RECORDS PROVIDED below:

Lemma clist_frame m m' h l : (forall a, a ∈ h :: l -> nx m' a = nx m a /\ pv m' a = pv m a) -> clist m h l -> clist m' h l.
Proof.
  intros H [Hnd Hs]. split; [done|]. apply (dseg_frame (nx m) (pv m)); [|intros b Hb|done].
  - intros a Ha. by apply H.
  - apply H. set_solver.
Qed.

Lemma clist_kept X m m' h l : kept X m m' -> (forall a, a ∈ X -> a ∉ h :: l) -> clist m h l -> clist m' h l.
Proof. intros HX Hd. apply clist_frame. intros a Ha. apply HX. intros Hin. by apply (Hd a). Qed.

Lemma dseg_live N P l : forall x y a, dseg N P x l y -> a ∈ x :: l -> is_Some (N a).
Proof.
  induction l as [|z l IH]; intros x y a; cbn.
  - intros [H _] ->%list_elem_of_singleton. eauto.
  - intros [[H _] Hs] [->|Ha]%elem_of_cons; [eauto|]. by eapply IH.
Qed.

Lemma clist_live m h l a : clist m h l -> a ∈ h :: l -> is_Some (m !! a).
Proof. intros [_ Hs] Ha. destruct (dseg_live _ _ _ _ _ a Hs Ha) as [b Hb]. by eapply nx_some. Qed.

(** What is around a member. *)
Lemma clist_around m h l1 x l2 : clist m h (l1 ++ x :: l2) ->
  exists p q, last (h :: l1) = Some p /\ head (l2 ++ [h]) = Some q /\ link (nx m) (pv m) p x /\ link (nx m) (pv m) x q /\
    x <> p /\ x <> q /\ is_Some (m !! p) /\ is_Some (m !! q) /\ p ∈ h :: l1 /\ q ∈ h :: l2.
Proof.
  intros Hc. pose proof Hc as [Hnd Hs]. apply dseg_app in Hs as [H1 H2].
  destruct (dseg_last _ _ _ _ _ H1) as (p & Hp & Lp). destruct (dseg_first _ _ _ _ _ H2) as (q & Hq & Lq).
  exists p, q. pose proof (last_Some_elem_of _ _ Hp) as Hp'.
  assert (Hq' : q ∈ h :: l2) by (destruct l2; cbn in Hq; injection Hq as <-; set_solver).
  rewrite app_comm_cons in Hnd. apply NoDup_app in Hnd as (Hnd1 & Hd & [Hx Hnd2]%NoDup_cons).
  split_and!; try done.
  - intros ->. apply (Hd p); [done|set_solver].
  - intros ->. apply elem_of_cons in Hq' as [->|Hq']; [apply (Hd h); set_solver|done].
  - destruct Lp. by eapply nx_some.
  - destruct Lq. by eapply pv_some.
Qed.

End of RECORDS PROVIDED.

[PROBLEM]: Of the lines above, extract only those from the line with "- apply H. set_solver." to the line with "Proof. intros HX", both included, exactly as written.

[SOLVED EXERCISE]:
  - apply H. set_solver.
Qed.

Lemma clist_kept X m m' h l : kept X m m' -> (forall a, a ∈ X -> a ∉ h :: l) -> clist m h l -> clist m' h l.
Proof. intros HX Hd. apply clist_frame. intros a Ha. apply HX. intros Hin. by apply (Hd a). Qed.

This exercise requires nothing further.